As mentioned above, maintenance is a wide concept embracing, amongst other things, the provision of food, housing, clothing, medical care, and, in respect of children, education and probably the cost of litigation. When the parents are divorced, it is the custodian parent who decides the question of proper education for the children. Education may include tertiary education. In other words, far more is envisaged than the provision of the bare necessaties. As was pointed out in the case of Prophet v Prophet, "need" embraces more than "merely such as is necessary for the support of life". The criterion of the "best" or true "interests" of the child is often invoked. Although parent and child have a reciprocal obligation of support, the consept of "necessaties" is given a far wider interpretation when it comes the support of children than in respect of the support of a parent.
The level at which maintenance is provided is usually determined by the standard of living of the parents and their standing in the community. It is they who determine the standard of living of a child. However, in calculating how much maintenance a child should receive the approach of first estimating what the liable parent can afford to contribute and then adapting the child's needs accordingly is incorrect. In addition to food, clothing and accommodation the provision of the amenities of electricity, water, linen, cutlery and laundering should be taken into account.
In order to fulfil their obligations to support children, parents must use their income and also, if necessary, their capital.
As mentioned above, one of the three prerequisites of the duty of support is that there be adequate recourses on the part of the person who is called upon to provide support. It follows that as long as a parent is genuinely indigent and unable to work, for example for health reasons, he or she is not under an obligation to support children. Where a parent is able to provide only limited support or a limited contribution to the child's support and any particular requirements of the child is beyond the parents financial means, the parent is not obliged and is under no duty to provide the requirement concerned.
A father is presumed to be capable of supporting his child until the contrary is proved. A parent cannot evade the duty to support by giving up word and, for example, embarking on full-time studies. Similarly, parents cannot be allowed to realise the potential of their earning capacity to the detriment of their children by, for example, charging abnormaly low rentals on property belonging to them.

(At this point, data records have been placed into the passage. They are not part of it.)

Lemma recvLoop_frame fuel c t body rest m :
  remaining c = frame t body ++ rest → zlen body <= 2 ^ 20 →
  decodeFrame openServerInfo t (zlen body) body = Ok (Some m) → (∀ a b, m ≠ ServerInfoMessage a b) →
  ∃ c', recvLoop openServerInfo (S fuel) c = (c', Ok m) ∧ remaining c' = rest ∧ dc_readErr c' = dc_readErr c ∧ dc_size c' = dc_size c.
Proof.
  intros Hrem Hl Hdec Hm. pose proof (zlen_nonneg body). unfold recvLoop. erewrite stM_bind_run by reflexivity. cbn beta.
  set (c1 := mkDerpClient (remaining c) (dc_size c) 0 (dc_readErr c) (dc_rate c)).
  assert ((if (dc_peeked c =? 0)%nat then mret tt else _ ← onReader (Discard (dc_peeked c)); setPeeked 0) c = (c1, Ok tt)) as Hdis.
  { destruct (Nat.eqb_spec (dc_peeked c) 0) as [E|E]; [|reflexivity]. unfold c1, remaining. rewrite E, drop_0. destruct c; cbn in *. by subst. }
  erewrite stM_bind_run by exact Hdis. cbn beta.
  erewrite stM_bind_run by (apply onReader_run; unfold c1; cbn [dc_br]; rewrite Hrem; apply frame_read; lia). cbn beta iota.
  rewrite (proj2 (Z.ltb_ge _ _)) by done. erewrite stM_bind_run by reflexivity. cbn beta. cbn [dc_size].
  set (c2 := mkDerpClient (body ++ rest) (dc_size c1) (dc_peeked c1) (dc_readErr c1) (dc_rate c1)).
  assert (∃ c3, (if zlen body <=? dc_size c1 then peekFrame (Z.to_nat (zlen body)) else onReader (br_ReadFull (Z.to_nat (zlen body)))) c2 = (c3, Ok body)
    ∧ remaining c3 = rest ∧ dc_readErr c3 = dc_readErr c ∧ dc_size c3 = dc_size c) as (c3 & Hrd & Hrem3 & He3 & Hs3).
  { assert (Z.to_nat (zlen body) = length body) as -> by (unfold zlen; lia). destruct (zlen body <=? dc_size c1).
    - unfold peekFrame, onReader, Peek. cbn [dc_br c2]. rewrite length_app, (proj2 (Nat.leb_le _ _)) by lia. rewrite take_app_length.
      eexists. split; [reflexivity|]. split_and!; [|done|done]. unfold remaining. cbn. apply drop_app_length.
    - erewrite onReader_run by (cbn [dc_br c2]; apply br_ReadFull_app; done). eexists. split; [reflexivity|]. split_and!; [|done|done].
      unfold remaining. cbn. by rewrite drop_0. }
  erewrite stM_bind_run by exact Hrd. cbn beta. unfold lift. rewrite Hdec. erewrite stM_bind_run by reflexivity. cbn beta iota.
  exists c3. split_and!; [|done..]. destruct m; try reflexivity. by destruct (Hm bytesPerSecond burst).
Qed.
(* ===== verification/GoUrl.v ===== *)
(** * URLs

    What the code uses of [net/url]: [Parse], [URL.Hostname], [URL.Port],
    [URL.EscapedPath] and [URL.String]. *)
From Stdlib Require Import Ascii.
From S2P Require Import Prelude NetBuf NetAddr GoStrings GoText NetipParse.

Inductive encoding := encodePath | encodeHost | encodeZone | encodeUserPassword | encodeFragment.

Definition isAlnum (c : Z) : bool := isLower c || isUpper c || isDigit c.
Definition isOneOf (set : string) (c : Z) : bool := bool_decide (c ∈ str set).
Definition quote : Z := 34.

Definition shouldEscape (mode : encoding) (c : Z) : bool :=
  if isAlnum c then false else
  match mode with
  | encodeHost | encodeZone => negb (isOneOf "!$&'()*+,;=:[]<>-_.~" c || (c =? quote))
  | encodePath => negb (isOneOf "-_.~$&+,/:;=@" c)
  | encodeUserPassword => negb (isOneOf "-_.~$&+,;=" c)
  | encodeFragment => negb (isOneOf "-_.~$&+,/:;=?@!()*" c)
  end.

(** An escape [%ab] that is not accepted in this part of a URL. *)
Definition badEscape (mode : encoding) (a b : Z) : bool :=
  let v := unhex a * 16 + unhex b in
  match mode with
  | encodeHost => (unhex a <? 8) && negb (v =? chr "%")
  | encodeZone => negb (v =? chr "%") && negb (v =? chr " ") && shouldEscape encodeHost v
  | _ => false
  end.
Definition badChar (mode : encoding) (c : Z) : bool :=
  match mode with encodeHost | encodeZone => (c <? 128) && shouldEscape mode c | _ => false end.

In accordance wiht the second of the three prerequisites mentioned above, parents need not support a child who does not need maintenance or is self-supporting. The child may be working or have an income from other sources. The fact that a child can support him- or herself does not always preclude a duty to provide higher, however. Where a child has income but the parent nevertheless maintains that child, the question whether the parent can at a later stage recover the contribution depends on the intention with which it was made; if it was intended as a donation there can be no recovery of the contribution.
It is therefore clear that the amount of R5000.00 for both children is not an unrealistic figure and do you have to consider the prerequisites as stated above. If the father of the children is able to pay more maintenance and the need for the children is such that a larger amount of maintenance is required, then the maintenance court can be approached for an increase of maintenance.